Detecting instruction sequencies is harder than aligning a single one, 
but still possible. And MacroAssembler can introduce a new "macro" 
instruction for conditional jumps which solves the detection problem 
once the code base migrate to it.

Best regards,
Vladimir Ivanov

> I'm not 100% sure what to suggest for the generic case, but perhaps:
> 
> After things stopped moving around, add a pass to the Mach nodes, 
> similar to branch shortening that:
> 
> 1) Set up a new flag (Flags_intel_jcc_mitigation or something) to be 
> used on Mach nodes to mark affected nodes.
> 2) Walk the Mach nodes and tag branches and conditions used by fused 
> branches (by walking edges), checking that the two are adjacent (by 
> looking at the node index in the block), and possibly also checking that 
> it is one of the affected condition instructions that will get fused.
> 3) Now that we know what Mach nodes (and sequences of macro fused nodes) 

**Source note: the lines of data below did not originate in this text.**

(* ===== verification/DposArchive.v ===== *)
(** * The voting archive of the DPoS engine
    (src/agreement/epvdpos/archive.go).

    An [Archive] is the signer set and the pending votes after a block.
    [apply] replays headers on it.  Recovering the signer of a header
    ([ecrecover]) and hashing a header are fields of the class [Seals]: the
    archive is verified for every implementation of them.  Seeding Go's
    [math/rand] and drawing one number below a bound is the class [Rand]. *)

From S2P Require Import Prelude Types.
From stdpp Require Import base tactics option list numbers gmap sorting.
From Stdlib Require Import ZArith Lia.

#[local] Open Scope Z_scope.

(** ** Errors of the engine *)

Inductive error :=
| errUnknownBlock
| errInvalidCheckpointBeneficiary
| errInvalidVote
| errInvalidCheckpointVote
| errMissingVanity
| errMissingSignature
| errExtraSigners
| errInvalidCheckpointSigners
| errInvalidMixDigest
| errInvalidUncleHash
| errInvalidDifficulty
| ErrInvalidTimestamp
| errInvalidVotingChain
| errUnauthorized
| errWaitTransactions
| errUnclesNotAllowed
| errForkHash
| ErrUnknownAncestor
| ErrFutureBlock
| errExternal (code : Z).

#[export] Instance error_eq_dec : EqDecision error.
Proof. solve_decision. Defined.

Abbreviation res A := (outcome error A).

(** What the archive needs to know about headers: their hash and the account
    that sealed them. *)
Class Seals := {
  header_Hash : Header → Hash;
  ecrecover_of : Header → res Address
}.

(** [rand.Seed(seed)] followed by [rand.Intn(n)] for a positive [n]. *)
Class Rand := {
  seeded_Intn : Z → Z → Z;
  seeded_Intn_range : ∀ seed n, 0 < n → 0 ≤ seeded_Intn seed n < n
}.

Definition nonceAuthVote : BlockNonce := replicate 8 255.
Definition nonceDropVote : BlockNonce := replicate 8 0.

(** ** Data *)

Record Tally := mkTally { tly_Authorize : bool; tly_Votes : Z }.

Record Vote := mkVote {
  vote_Signer : Address;
  vote_Block : Z;
  vote_Address : Address;
  vote_Authorize : bool
}.

Record Archive := mkArchive {
  arc_config : DPosConfig;
  arc_Number : Z;
  arc_Hash : Hash;
  arc_Signers : gset Address;
  arc_Recents : gmap Z Address;
  arc_Votes : list Vote;
  arc_Tally : gmap Address Tally
}.

#[export] Instance Tally_eq_dec : EqDecision Tally.
Proof. solve_decision. Defined.
#[export] Instance Vote_eq_dec : EqDecision Vote.
Proof. solve_decision. Defined.
#[export] Instance DPosConfig_eq_dec : EqDecision DPosConfig.
Proof. solve_decision. Defined.
#[export] Instance Archive_eq_dec : EqDecision Archive.
Proof. solve_decision. Defined.

Definition set_Signers (x : gset Address) (s : Archive) : Archive :=
  mkArchive (arc_config s) (arc_Number s) (arc_Hash s) x (arc_Recents s) (arc_Votes s) (arc_Tally s).
Definition set_Recents (x : gmap Z Address) (s : Archive) : Archive :=
  mkArchive (arc_config s) (arc_Number s) (arc_Hash s) (arc_Signers s) x (arc_Votes s) (arc_Tally s).
Definition set_Votes (x : list Vote) (s : Archive) : Archive :=
  mkArchive (arc_config s) (arc_Number s) (arc_Hash s) (arc_Signers s) (arc_Recents s) x (arc_Tally s).
Definition set_Tally (x : gmap Address Tally) (s : Archive) : Archive :=
  mkArchive (arc_config s) (arc_Number s) (arc_Hash s) (arc_Signers s) (arc_Recents s) (arc_Votes s) x.

(** ** Operations *)

Definition newArchive (config : DPosConfig) (number : Z) (hash : Hash) (signers : list Address) : Archive :=
  {| arc_config := config;
     arc_Number := number;
     arc_Hash := hash;
     arc_Signers := list_to_set signers;
     arc_Recents := ∅;
     arc_Votes := [];
     arc_Tally := ∅ |}.

(** [len(s.Signers)/2 + 1]. *)
Definition signerLimit (s : Archive) : Z := Z.of_nat (size (arc_Signers s)) / 2 + 1.

Definition validVote (s : Archive) (address : Address) (authorize : bool) : bool :=
  let signer := bool_decide (address ∈ arc_Signers s) in
  (signer && negb authorize) || (negb signer && authorize).

Definition cast (s : Archive) (address : Address) (authorize : bool) : Archive * bool :=
  if negb (validVote s address authorize) then (s, false)
  else
    match arc_Tally s !! address with
    | Some old =>
        (set_Tally (<[address := mkTally (tly_Authorize old) (tly_Votes old + 1)]> (arc_Tally s)) s, true)
    | None =>
        (set_Tally (<[address := mkTally authorize 1]> (arc_Tally s)) s, true)
    end.

Definition uncast (s : Archive) (address : Address) (authorize : bool) : Archive * bool :=
  match arc_Tally s !! address with
  | None => (s, false)
  | Some tally =>
      if negb (Bool.eqb (tly_Authorize tally) authorize) then (s, false)
      else if 1 <? tly_Votes tally then
        (set_Tally (<[address := mkTally (tly_Authorize tally) (tly_Votes tally - 1)]> (arc_Tally s)) s, true)
      else (set_Tally (delete address (arc_Tally s)) s, true)
  end.

(** [delete(archive.Recents, number-limit)], guarded by [number >= limit]. *)
Definition shiftRecents (number : Z) (s : Archive) : Archive :=
  if signerLimit s <=? number
  then set_Recents (delete (number - signerLimit s)%u64 (arc_Recents s)) s
  else s.

(** [_, recent := range archive.Recents] finds [recent == signer]. *)
Definition recentlySigned (s : Archive) (signer : Address) : bool :=
  bool_decide (map_Exists (fun _ recent => recent = signer) (arc_Recents s)).

(** The loop that discards the previous vote of [signer] on [address]: the
    first such vote is uncast and cut out of [Votes], [before] being the votes
    already passed. *)
Fixpoint discardVote (signer address : Address) (before votes : list Vote) (s : Archive) : Archive :=
  match votes with
  | [] => s
  | vote :: rest =>
      if bool_decide (vote_Signer vote = signer ∧ vote_Address vote = address)
      then set_Votes (before ++ rest) (fst (uncast s (vote_Address vote) (vote_Authorize vote)))
      else discardVote signer address (before ++ [vote]) rest s
  end.

(** The loop over [Votes] that uncasts and cuts every vote of [signer]. *)
Fixpoint discardVotesBy (signer : Address) (before votes : list Vote) (s : Archive) : Archive :=
  match votes with
  | [] => set_Votes before s
  | vote :: rest =>
      if bool_decide (vote_Signer vote = signer)
      then discardVotesBy signer before rest (fst (uncast s (vote_Address vote) (vote_Authorize vote)))
      else discardVotesBy signer (before ++ [vote]) rest s
  end.

(** The loop over [Votes] that cuts every vote on [address]. *)
Fixpoint discardVotesOn (address : Address) (votes : list Vote) : list Vote :=
  match votes with
  | [] => []
  | vote :: rest =>
      if bool_decide (vote_Address vote = address)
      then discardVotesOn address rest
      else vote :: discardVotesOn address rest
  end.

Definition nonceVote (nonce : BlockNonce) : res bool :=
  if bool_decide (nonce = nonceAuthVote) then Ok true
  else if bool_decide (nonce = nonceDropVote) then Ok false
  else Err errInvalidVote.

(** What [apply] does once the tally of [coinbase] passes half of the signers. *)
Definition passVote (number : Z) (coinbase : Address) (tally : Tally) (s : Archive) : Archive :=
  let s :=
    if tly_Authorize tally then set_Signers ({[coinbase]} ∪ arc_Signers s) s
    else
      let s := set_Signers (arc_Signers s ∖ {[coinbase]}) s in
      let s := shiftRecents number s in
      discardVotesBy coinbase [] (arc_Votes s) s in
  let s := set_Votes (discardVotesOn coinbase (arc_Votes s)) s in
  set_Tally (delete coinbase (arc_Tally s)) s.

(** [header.Number.Uint64()]. *)
Definition headerNumber (header : Header) : res Z :=
  n ← deref (hdr_Number header);
  Ok (big_Uint64 n).

(** One iteration of the header loop of [apply], where [recovered] is what
    [ecrecover] returns for the header. *)
Definition applyHeaderWith (s : Archive) (header : Header) (recovered : res Address) : res Archive :=
  number ← headerNumber header;
  epochPos ← u64_rem number (Epoch (arc_config s));
  let s := if epochPos =? 0 then set_Tally ∅ (set_Votes [] s) else s in
  let s := shiftRecents number s in
  signer ← recovered;
  _ ← fail_if (negb (bool_decide (signer ∈ arc_Signers s))) errUnauthorized;
  _ ← fail_if (recentlySigned s signer) errUnauthorized;
  let s := set_Recents (<[number := signer]> (arc_Recents s)) s in
  let coinbase := hdr_Coinbase header in
  let s := discardVote signer coinbase [] (arc_Votes s) s in
  authorize ← nonceVote (hdr_Nonce header);
  let '(s, counted) := cast s coinbase authorize in
  let s := if counted
           then set_Votes (arc_Votes s ++ [mkVote signer number coinbase authorize]) s
           else s in
  let tally := default (mkTally false 0) (arc_Tally s !! coinbase) in
  if Z.of_nat (size (arc_Signers s)) / 2 <? tly_Votes tally
  then Ok (passVote number coinbase tally s)
  else Ok s.

(** The sanity check on the header numbers of [apply]. *)
Fixpoint contiguous (headers : list Header) : res unit :=
  match headers with
  | h0 :: (h1 :: _) as rest =>
      n1 ← headerNumber h1;
      n0 ← headerNumber h0;
      _ ← fail_if (negb (n1 =? (n0 + 1)%u64)) errInvalidVotingChain;
      contiguous rest
  | _ => Ok tt
  end.

Section WithSeals.
Context `{Seals}.

Definition applyHeader (s : Archive) (header : Header) : res Archive :=
  applyHeaderWith s header (ecrecover_of header).

Fixpoint applyHeaders (s : Archive) (headers : list Header) : res Archive :=
  match headers with
  | [] => Ok s
  | header :: rest => s ← applyHeader s header; applyHeaders s rest
  end.

Definition archive_apply (s : Archive) (headers : list Header) : res Archive :=
  match headers with
  | [] => Ok s
  | h0 :: _ =>
      _ ← contiguous headers;
      n0 ← headerNumber h0;
      _ ← fail_if (negb (n0 =? (arc_Number s + 1)%u64)) errInvalidVotingChain;
      archive ← applyHeaders s headers;
      Ok {| arc_config := arc_config archive;
            arc_Number := (arc_Number archive + Z.of_nat (length headers))%u64;
            arc_Hash := header_Hash (default h0 (last headers));
            arc_Signers := arc_Signers archive;
            arc_Recents := arc_Recents archive;
            arc_Votes := arc_Votes archive;
            arc_Tally := arc_Tally archive |}
  end.

End WithSeals.

(** The two nested index loops of [signers] and [ableSigners]: [sortInner] is
    the loop over [j] for the element at [i], exchanging it with every smaller
    element it meets. *)
Fixpoint sortInner (x : Address) (l : list Address) : Address * list Address :=
  match l with
  | [] => (x, [])
  | y :: l =>
      if bytes_gt x y
      then let '(m, r) := sortInner y l in (m, x :: r)
      else let '(m, r) := sortInner x l in (m, y :: r)
  end.

Fixpoint sortOuter (n : nat) (l : list Address) : list Address :=
  match n, l with
  | S n, x :: l => let '(m, r) := sortInner x l in m :: sortOuter n r
  | _, _ => l
  end.

Definition sortAddresses (l : list Address) : list Address := sortOuter (length l) l.

(** [keys] is the order in which Go's map iteration yields the signers. *)
Definition signers_from (keys : list Address) : list Address := sortAddresses keys.

Definition signers (s : Archive) : list Address := signers_from (elements (arc_Signers s)).

Definition ableRecents (s : Archive) (number : Z) : gmap Z Address :=
  if signerLimit s <=? number
  then delete (number - signerLimit s)%u64 (arc_Recents s)
  else arc_Recents s.

Definition ableSigners_from (keys : list Address) (s : Archive) (number : Z) : list Address :=
  sortAddresses
    (filter (fun signer => ¬ map_Exists (fun _ recent => recent = signer) (ableRecents s number)) keys).

Definition ableSigners (s : Archive) (number : Z) : list Address :=
  ableSigners_from (elements (arc_Signers s)) s number.

(** The last eight bytes of a hash as a big-endian [int64]. *)
Definition lowHash (hash : Hash) : Z :=
  i64 (foldl (fun acc b => acc * 256 + b) 0 (drop (length hash - 8) hash)).

(** [for offset < sigLen && signers[offset] != signer { offset++ }]. *)
Fixpoint signerOffset (signers : list Address) (signer : Address) : Z :=
  match signers with
  | [] => 0
  | x :: rest => if bool_decide (x = signer) then 0 else 1 + signerOffset rest signer
  end.

Section WithRand.
Context `{Rand}.

(** [rand.Intn] panics when its argument is not positive. *)
Definition Intn {E} (seed n : Z) : outcome E Z :=
  if n <=? 0 then Panic else Ok (seeded_Intn seed n).

Definition inturn (s : Archive) (number : Z) (signer : Address) (hash : Hash) : res bool :=
  let signers := ableSigners s number in
  let sigLen := Z.of_nat (length signers) in
  curTurn ← Intn (lowHash hash) sigLen;
  Ok (curTurn =? signerOffset signers signer).

End WithRand.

> are problematic, we can put some code where the mach nodes are emitted 
> that checks for consecutively tagged nodes and inject nops in the code 
> buffer if they cross or end at 32 byte boundaries.
> 
> I suppose an alternative strategy is making sure that any problematic 
> instruction sequence that would be fused, is also fused into one Mach 
> node by sprinkling more rules in the AD file for the various forms of 
> conditional branches that we think cover all the cases, and then 
> applying the alignment constraint on individual nodes only. But it feels 
> like that could be more intrusive and less efficient).
> 
> Since the generic problem is more involved compared to the simpler ZGC 
> load barrier fix (which will need special treatment anyway), I would 
> like to focus this RFE only on the ZGC load barrier branch, because it 
> makes me sad when it has to suffer. Having said that, we will certainly 
> look into fixing the generic problem too after this.